So what is the best HRT for me?
It depends on a number of factors, like what stage of the menopause you’re at, how sensitive you are to certain levels of hormones, and whether you prefer to take tablets or use patches, for example.
Whether or not you’ve had a total hysterectomy is also a factor, and if you have certain health conditions, that can play a big part too.
Here are your options. Our clinician can talk you through them, and recommend safe and suitable HRT treatments just for you.
Combined sequential HRT
If you’re getting menopausal symptoms and still having your period, combined sequential (or cyclical) HRT treatments are usually the recommended options. Combined HRT products like Elleste Duet and Evorel Sequi patches are known as ‘combined’ treatments because they contain two hormones: a progesterone and an oestrogen.
With sequential HRT, you start your cycle with oestrogen only tablets (or patches) and then take a combination of oestrogen and progesterone tablets (or patches) part way through your cycle.
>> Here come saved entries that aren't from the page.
(** X2: a granted [Lock] is undone by [Unlock].  After [Lock] has
    succeeded on X, [Unlock] on X passes all its asserts, gives every lock
    counter, on X and on each of its ancestors, the value it had before
    the [Lock], changes nothing else, and wakes up all the waiters. *)
Theorem Unlock_after_Lock (w w' : TWorld) (x : addr) (c : TContainer)
    (shared try_lock : bool) :
  wf_heap (Heap w) → Heap w !! x = Some c →
  Lock x shared try_lock w = (LockDone TSuccess, w') →
  Unlock x w' = Some (emit ANotifyAll w).
Proof.
  intros Hwf Hx HL.
  destruct (Lock_granted w x c shared try_lock w' Hx HL) as [Hlive Hbusy].
  apply (lock_busy_false _ _ _ _ Hx) in Hbusy as [Hown Hanc].
  unfold Lock in HL. rewrite Hx, bool_decide_eq_false_2 in HL by done.
  destruct (lock_busy (Heap w) x shared) eqn:Hb; [by destruct try_lock|].
  injection HL as <-. fold lock_incr.
  set (lockf := fun c : TContainer =>
                  set_Locked (Locked c + (if shared then 1 else -1))%Z c).
  set (l := ancestors (Heap w) x).
  pose proof (ancestors_NoDup _ _ _ Hwf Hx) as Hnd. fold l in Hnd.
  apply NoDup_cons in Hnd as [Hxl Hnd].
  rewrite fold_upd. unfold upd at 1, with_Heap. cbn [Heap Containers Log].
  set (h1 := fold_left (fun h a => alter lock_incr a h) l (alter lockf x (Heap w))).
  assert (Hshape : shape h1 = shape (Heap w)).
  { unfold h1. rewrite fold_alter_shape by apply (keeps_shape_set_Locked (fun c => (Locked c + 1)%Z)).
    apply shape_alter, (keeps_shape_set_Locked (fun c => (Locked c + _)%Z)). }
  assert (Hl1 : ∀ y, h1 !! y = if decide (y ∈ l) then lock_incr <$> Heap w !! y
                               else if decide (y = x) then lockf <$> Heap w !! y
                               else Heap w !! y).
  { intros y. unfold h1. rewrite fold_alter_lookup by done.
    destruct (decide (y ∈ l)) as [Hin|Hnin].
    - rewrite list_lookup_alter_ne; [done|]. by intros ->.
    - destruct (decide (y = x)) as [->|Hne].
      + by rewrite list_lookup_alter_eq.
      + by rewrite list_lookup_alter_ne. }
  unfold Unlock. cbn [Heap]. rewrite Hl1, decide_False, decide_True, Hx by done.
  cbn [fmap option_fmap option_map mbind option_bind].
  rewrite (shape_ancestors _ _ x Hshape). fold l.
  assert (Hne0 : (Locked (lockf c) =? 0)%Z = false).
  { apply Z.eqb_neq. unfold lockf. rewrite Locked_set. destruct shared; lia. }
  rewrite Hne0.
  set (unlockf := fun c : TContainer =>
                    set_Locked (Locked c + (if (0 <? Locked c)%Z then -1 else 1))%Z c).
  rewrite Unlock_parents; [|done|].
  - unfold upd, with_Heap, emit. cbn [Heap Containers Log option_fmap option_map fmap].
    f_equal. destruct w as [h m lg]. cbn [Heap Containers Log] in *. f_equal.
    apply list_eq. intros y. rewrite fold_alter_lookup by done.
    destruct (decide (y ∈ l)) as [Hin|Hnin].
    + rewrite list_lookup_alter_ne by (by intros ->).
      rewrite Hl1, decide_True by done.
      destruct (h !! y) as [cy|]; [|done]. cbn. by rewrite lock_decr_incr.
    + destruct (decide (y = x)) as [->|Hne].
      * rewrite list_lookup_alter_eq, Hl1, decide_False, decide_True, Hx by done.
        cbn. f_equal. unfold unlockf, lockf. rewrite Locked_set, set_Locked_set.
        apply set_Locked_id. destruct shared.
        -- destruct (Z.ltb_spec 0 (Locked c + 1)); lia.
        -- rewrite Hown. reflexivity.
      * rewrite list_lookup_alter_ne, Hl1, !decide_False by done. done.
  - intros a Ha. unfold upd, with_Heap. cbn [Heap].
    rewrite list_lookup_alter_ne by (by intros ->).
    rewrite Hl1, decide_True by done.
    destruct (ancestors_level _ _ _ _ Hwf Hx Ha) as (ac & Hac & _).
    specialize (Hanc a Ha). unfold write_locked in Hanc. rewrite Hac in Hanc.
    apply Z.ltb_ge in Hanc. rewrite Hac. exists (lock_incr ac). split; [done|].
    unfold lock_incr. rewrite Locked_set. lia.
Qed.
(** When what follows always accepts, the greedy star takes the
    whole run of the class. *)
Lemma star_greedy_maximal (R : Type) p s (k : jsstring -> option R) x :
  (forall t, k t <> None) ->
  star_greedy p s k = Some x ->
  exists ds t, s = ds ++ t /\ forallb p ds = true
               /\ stops p t = true /\ k t = Some x.
Proof.
  intros Hk. induction s as [|c s IH]; cbn [star_greedy]; intros H.
  - now exists [], [].
  - destruct (p c) eqn:E.
    + destruct (star_greedy p s k) as [r|] eqn:F.
      * injection H as ->.
        destruct (IH eq_refl) as (ds & t & -> & Hds & Ht & Hx).
        exists (c :: ds), t. cbn [app forallb]. now rewrite E, Hds.
      * exfalso. revert F. now apply star_greedy_accepts.
    + exists [], (c :: s). cbn [app forallb stops]. now rewrite E.
Qed.

(** The group of a pattern that reads a sharp sign, the digit
    group and nothing more stands in the text after a sharp sign,
    and is the whole run of digits and commas there. *)
Lemma group_in_text_open A s m :
  match_here (Pattern (Cat A sharp) digits_commas Eps) s = Some m ->
  exists a post, s = a ++ units "#" ++ m ++ post
                 /\ stops digit_or_comma post = true.
Proof.
  unfold match_here. cbn [before group after run]. intros H.
  apply run_inv in H as (u & [a ->] & H).
  unfold sharp in H. cbn [run] in H.
  destruct u as [|c u]; [discriminate|].
  destruct (chr "#" c) eqn:Ec; [|discriminate].
  apply N.eqb_eq in Ec. subst c.
  unfold digits_commas, Plus in H. cbn [run] in H.
  destruct u as [|d u]; [discriminate|].
  destruct (digit_or_comma d) eqn:Ed; [|discriminate].
  apply star_greedy_maximal in H as (ds & t & -> & Hds & Ht & H);
    [|discriminate].
  change (d :: ds ++ t) with ((d :: ds) ++ t) in H.
  rewrite firstn_app_sub in H. injection H as <-.
  exists a, t. split; [reflexivity|assumption].
Qed.

(** The same where white space must follow the group. *)
Lemma group_in_text_ws A aft s m :
  match_here (Pattern (Cat A sharp) digits_commas (Cat (Plus ws) aft)) s
  = Some m ->
  exists a post, s = a ++ units "#" ++ m ++ post
                 /\ stops digit_or_comma post = true.
Proof.
  unfold match_here. cbn [before group after]. intros H.
  change (run A s
            (fun s0 => run sharp s0
               (fun s1 => run digits_commas s1
                  (fun s2 => run (Cat (Plus ws) aft) s2
                     (fun _ => Some (firstn (List.length s1
                                             - List.length s2) s1)))))
          = Some m) in H.
  apply run_inv in H as (u & [a ->] & H).
  unfold sharp in H.
  apply run_cls_inv_one in H as (c & u' & -> & Ec & H).
  apply N.eqb_eq in Ec. subst c.
  unfold digits_commas, Plus in H.
  apply run_cls_inv in H as (d & u & -> & Ed & H).
  cbn [run] in H.
  apply star_greedy_run in H as (ds & t & -> & Hds & H).
  assert (Hs : stops digit_or_comma t = true).
  { destruct t as [|w t']; [discriminate|].
    destruct (ws w) eqn:Ew; [|discriminate].
    cbn [stops]. destruct (digit_or_comma w) eqn:Dw; [|reflexivity].
    apply digit_or_comma_not_ws in Dw. congruence. }
  assert (Hm : Some (firstn (List.length (d :: ds ++ t) - List.length t)
                            (d :: ds ++ t)) = Some m).
  { destruct t as [|w t']; [discriminate|].
    destruct (ws w); [|discriminate].
    apply star_greedy_inv in H as (t1 & _ & H).
    now apply run_inv in H as (t2 & _ & H). }
  clear H. rename Hm into H.
  change (d :: ds ++ t) with ((d :: ds) ++ t) in H.
  rewrite firstn_app_sub in H. injection H as <-.
  exists a, t. split; [reflexivity|assumption].
Qed.
(** [len(s)]. *)
Definition len (s : string) : Z := Z.of_nat (String.length s).

(** [s[i]]: panics outside [0 <= i < len(s)]. *)
Definition index (s : string) (i : Z) : outcome ascii :=
  if i <? 0 then Panic
  else match String.get (Z.to_nat i) s with
       | Some c => Ret c
       | None => Panic
       end.

(** [s[a:b]]: panics unless [0 <= a <= b <= len(s)]. *)
Definition slice (s : string) (a b : Z) : outcome string :=
  if (0 <=? a) && (a <=? b) && (b <=? len s)
  then Ret (substring (Z.to_nat a) (Z.to_nat (b - a)) s)
  else Panic.

(** [string(ch)] for a [byte]: the conversion of an integer to a string is
    the UTF-8 encoding of the code point of that value, which takes two
    bytes from 0x80 on. *)
Definition string_of_byte (c : ascii) : string :=
  let n := N_of_ascii c in
  if (n <? 128)%N then String c ""
  else String (ascii_of_N (192 + n / 64)) (String (ascii_of_N (128 + n mod 64)) "").

(** The [%d] verb of [fmt.Sprintf]. *)
Definition itoa (z : Z) : string := NilZero.string_of_int (Z.to_int z).

(** [unicode.IsLetter] of Go's standard library on the code points a byte
    can hold (U+0000 to U+00FF): the categories Lu, Ll and Lo of Latin-1. *)
Definition unicode_IsLetter (r : N) : bool :=
  ((65 <=? r) && (r <=? 90)
   || (97 <=? r) && (r <=? 122)
   || (r =? 170) || (r =? 181) || (r =? 186)
   || (192 <=? r) && (r <=? 214)
   || (216 <=? r) && (r <=? 246)
   || (248 <=? r) && (r <=? 255))%N.

(** ** Bytes the scanner names *)

Definition NUL : ascii := "000"%char.
Definition TAB : ascii := "009"%char.
Definition LF : ascii := "010"%char.
Definition CR : ascii := "013"%char.
Definition SP : ascii := " "%char.
Definition DQUOTE : ascii := "034"%char.

(** ** Tokens *)

Definition TokenType := string.

Record Token := mkToken {
  Type_ : TokenType;
  Literal : string;
  Line : Z;
  Position : Z
}.

Definition EOF : TokenType := "EOF".
Definition ILLEGAL : TokenType := "ILLEGAL".
Definition IDENT : TokenType := "IDENT".
Definition INT : TokenType := "INT".
Definition STRING : TokenType := "STRING".
Definition ASSIGN : TokenType := "=".
Definition INCREMENT : TokenType := "++".
Definition DECREMENT : TokenType := "--".
Definition PLUS_EQUALS : TokenType := "+=".
Definition MINUS_EQUALS : TokenType := "-=".
Definition PLUS : TokenType := "+".
Definition MINUS : TokenType := "-".
Definition ASTERISK : TokenType := "*".
Definition SLASH : TokenType := "/".
Definition PERCENT : TokenType := "%".
Definition BANG : TokenType := "!".
Definition EQ : TokenType := "==".
Definition NEQ : TokenType := "!=".
Definition LT : TokenType := "<".
Definition GT : TokenType := ">".
Definition LE : TokenType := "<=".
Definition GE : TokenType := ">=".
Definition LPAREN : TokenType := "(".
Definition RPAREN : TokenType := ")".
Definition LBRACKET : TokenType := "[".
Definition RBRACKET : TokenType := "]".
Definition LBRACE : TokenType := "{".
Definition RBRACE : TokenType := "}".
Definition COMMA : TokenType := ",".
Definition PERIOD : TokenType := ".".
Definition SEMICOLON : TokenType := ";".
Definition IF : TokenType := "if".
Definition ELSE : TokenType := "else".
Definition WHILE : TokenType := "while".
Definition RETURN : TokenType := "return".
Definition INT_TYPE : TokenType := "int".
Definition VOID_TYPE : TokenType := "void".
Definition FOR : TokenType := "for".
Definition PRINTF : TokenType := "printf".
Definition COMMENT : TokenType := "COMMENT".

(** The zero value of [var tok Token]. *)
Definition zeroToken : Token := mkToken "" "" 0 0.

(** ** The scanner state *)

Record Lexer := mkLexer {
  input : string;
  position : Z;
  readPosition : Z;
  ch : ascii;
  line : Z;
  tokenPosition : Z;
  errors : list string
}.

Definition set_line (l : Lexer) (n : Z) : Lexer :=
  mkLexer (input l) (position l) (readPosition l) (ch l) n (tokenPosition l) (errors l).

Definition set_tokenPosition (l : Lexer) (n : Z) : Lexer :=
  mkLexer (input l) (position l) (readPosition l) (ch l) (line l) n (errors l).

Definition set_errors (l : Lexer) (es : list string) : Lexer :=
  mkLexer (input l) (position l) (readPosition l) (ch l) (line l) (tokenPosition l) es.

(** [peekChar]: the next byte, without advancing. *)
Definition peekChar (l : Lexer) : outcome ascii :=
  if len (input l) <=? readPosition l then Ret NUL
  else index (input l) (readPosition l).

(** [readChar]: reads the next byte and advances the positions. *)
Definition readChar (l : Lexer) : outcome Lexer :=
  c <- (if len (input l) <=? readPosition l then Ret NUL
        else index (input l) (readPosition l)) ;;
  Ret (mkLexer (input l) (readPosition l) (wrap (readPosition l + 1)) c
               (line l) (wrap (tokenPosition l + 1)) (errors l)).

(** [NewLexer]. *)
Definition NewLexer (s : string) : outcome Lexer :=
  l <- readChar (mkLexer s 0 0 NUL 1 0 []) ;;
  Ret (set_errors l []).

(** [addError]. *)
Definition addError (l : Lexer) (msg : string) : Lexer :=
  let localMsg := "[" ++ itoa (line l) ++ ":" ++ itoa (tokenPosition l) ++ "] " in
  let localMsg := localMsg ++ msg in
  set_errors l (errors l ++ [localMsg])%list.

Definition Errors (l : Lexer) : list string := errors l.

Definition HasErrors (l : Lexer) : bool :=
  negb (Nat.eqb (List.length (errors l)) 0).

(** [newToken]. *)
Definition newToken (tokenType : TokenType) (c : ascii) (line position : Z) : Token :=
  mkToken tokenType (string_of_byte c) line position.

(** [isLetter] and [isDigit]. *)
Definition isLetter (c : ascii) : bool :=
  unicode_IsLetter (N_of_ascii c) || (c =? "_")%char.

Definition isDigit (c : ascii) : bool :=
  ((N_of_ascii "0" <=? N_of_ascii c) && (N_of_ascii c <=? N_of_ascii "9"))%N.

(** [lookupIdent]. *)
Definition lookupIdent (ident : string) : TokenType :=
  if (ident =? "if")%string then IF
  else if (ident =? "else")%string then ELSE
  else if (ident =? "while")%string then WHILE
  else if (ident =? "return")%string then RETURN
  else if (ident =? "int")%string then INT_TYPE
  else if (ident =? "void")%string then VOID_TYPE
  else if (ident =? "for")%string then FOR
  else if (ident =? "printf")%string then PRINTF
  else IDENT.

(** ** Loops *)

(** [for cond(l.ch) { l.readChar() }]: the loop shared by [skipWhitespace],
    [readLineComment], [readIdentifier] and [readNumber], whose conditions
    all test the current byte only. *)
Fixpoint for_readChar (fuel : nat) (cond : ascii -> bool) (l : Lexer) : outcome Lexer :=
  match fuel with
  | O => Timeout
  | S fuel' =>
      if cond (ch l) then l' <- readChar l ;; for_readChar fuel' cond l'
      else Ret l
  end.

(** [skipWhitespace]. *)
Definition isSpace (c : ascii) : bool :=
  (c =? SP)%char || (c =? TAB)%char || (c =? CR)%char.

Definition skipWhitespace (fuel : nat) (l : Lexer) : outcome Lexer :=
  for_readChar fuel isSpace l.

(** [readLineComment]. *)
Definition inLineComment (c : ascii) : bool :=
  negb (c =? CR)%char && negb (c =? LF)%char.

Definition readLineComment (fuel : nat) (l : Lexer) : outcome (string * Lexer) :=
  let position0 := position l in
  l' <- for_readChar fuel inLineComment l ;;
  s <- slice (input l') position0 (position l') ;;
  Ret (s, l').

(** [readBlockComment]. *)
Fixpoint readBlockComment_for (fuel : nat) (l : Lexer) : outcome Lexer :=
  match fuel with
  | O => Timeout
  | S fuel' =>
      stop <- (if (ch l =? "*")%char
               then p <- peekChar l ;; Ret (p =? "/")%char
               else Ret false) ;;
      if stop : bool then Ret l
      else
        let l1 := if (ch l =? LF)%char then set_line l (wrap (line l + 1)) else l in
        l2 <- readChar l1 ;;
        readBlockComment_for fuel' l2
  end.

Definition readBlockComment (fuel : nat) (l : Lexer) : outcome (string * Lexer) :=
  let position0 := position l in
  l1 <- readBlockComment_for fuel l ;;
  l2 <- readChar l1 ;;
  l3 <- readChar l2 ;;
  s <- slice (input l3) position0 (position l3) ;;
  Ret (s, l3).

(** [readString]: the literal, the error if any, and the state. *)
Fixpoint readString_for (fuel : nat) (position0 : Z) (l : Lexer)
  : outcome (string * option string * Lexer) :=
  match fuel with
  | O => Timeout
  | S fuel' =>
      if negb (ch l =? DQUOTE)%char then
        if (ch l =? LF)%char then
          s <- slice (input l) (wrap (position0 + 1)) (position l) ;;
          Ret (s, Some "non-terminated string", l)
        else
          l' <- readChar l ;;
          readString_for fuel' position0 l'
      else
        s <- slice (input l) (wrap (position0 + 1)) (position l) ;;
        Ret (s, None, l)
  end.

Definition readString (fuel : nat) (l : Lexer) : outcome (string * option string * Lexer) :=
  let position0 := position l in
  l' <- readChar l ;;
  readString_for fuel position0 l'.

(** [readIdentifier] and [readNumber]. *)
Definition readIdentifier (fuel : nat) (l : Lexer) : outcome (string * Lexer) :=
  let position0 := position l in
  l' <- for_readChar fuel isLetter l ;;
  s <- slice (input l') position0 (position l') ;;
  Ret (s, l').

Definition readNumber (fuel : nat) (l : Lexer) : outcome (string * Lexer) :=
  let position0 := position l in
  l' <- for_readChar fuel isDigit l ;;
  s <- slice (input l') position0 (position l') ;;
  Ret (s, l').

(** ** [NextToken] *)

(** How one pass through the body of the [for] loop of [NextToken] ends:
    [repeat = true], falling out of the [switch] to the [break], or one of
    the two [return tok] of the [default] case. *)
Inductive flow : Type :=
| Repeat
| Break (tok : Token)
| Return (tok : Token).

(** The two-byte operator branch: [ch := l.ch; l.readChar(); tok = Token{...}]. *)
Definition twoChar (tokenType : TokenType) (l : Lexer) : outcome (flow * Lexer) :=
  let c := ch l in
  l' <- readChar l ;;
  Ret (Break (mkToken tokenType (string_of_byte c ++ string_of_byte (ch l'))
                      (line l') (tokenPosition l')), l').

(** The one-byte branch: [tok = newToken(T, l.ch, l.line, l.position)]. *)
Definition oneChar (tokenType : TokenType) (l : Lexer) : outcome (flow * Lexer) :=
  Ret (Break (newToken tokenType (ch l) (line l) (position l)), l).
You’ll see a regular bleed once per month with sequential HRT.
Continuous combined HRT
If you haven’t had a period for one year, you’re usually considered to be postmenopausal, and continuous combined HRT products like Indivina and Evorel Conti tend to be the suggested route. With continuous combined HRT treatments, you take a combination of oestrogen and progesterone every day, without a break (hence ‘continuous’). So they’re a little different to sequential HRT products. You won’t see any bleeding with continuous HRT, but if it’s less than a year since your last natural period, starting continuous HRT might lead to some unpredictable bleeding. So it’s best to start with sequential HRT.
Oestrogen only HRT
Oestrogen only treatments such as Elleste Solo and Estradot patches are normally recommended for women who have had their womb removed during a hysterectomy. They can also be used by women who still have their womb, but a separate progesterone is required (either as a tablet, a vaginal capsule, or a gel for the skin). Like continuous combined HRT, you typically take oestrogen every day, without a break.
Side effects of HRT may also vary from one woman to the next, so some HRT medications won’t be safe (or suitable) for some women. If you’re more sensitive to oestrogen, you may be better suited to lower-dose HRT products. And if you have a particular health condition, this can mean that certain HRT products won’t be safe for you to use either.
Our clinician can identify which treatments are appropriate for you and which aren’t, and make recommendations based on your medical background.
What HRT alternatives are there?
There’s a prescription HRT medicine called Tibolone (branded as Livial) that’s used to relieve menopausal symptoms and as a preventative treatment for osteoporosis. Tibolone is the active ingredient, so it’s a bit different to other forms of HRT, which contain oestrogen and progesterone (or just oestrogen).
It can help to ease symptoms like hot flushes, reduced sex drive and low mood, but research has suggested that Tibolone may be less effective than combined HRT. It’s also only a suitable option for women who are postmenopausal (so women who had their last period over a year ago).
Tibolone can produce side effects, including breast pain, vaginal discharge, pain in the pelvis, itching and abdominal pain.
The slightly increased risks of breast cancer and stroke that HRT carry are similar with Tibolone.
Clonidine is another prescription treatment that’s sometimes used to help tackle symptoms like flushing and night sweats. It’s a tablet that you take two or three times a day, and it has no effect on hormone levels, so there’s no increased risk of breast cancer for example. Studies suggest that it only has a small impact on easing flushing and night sweats though, and it can have unpleasant side effects too.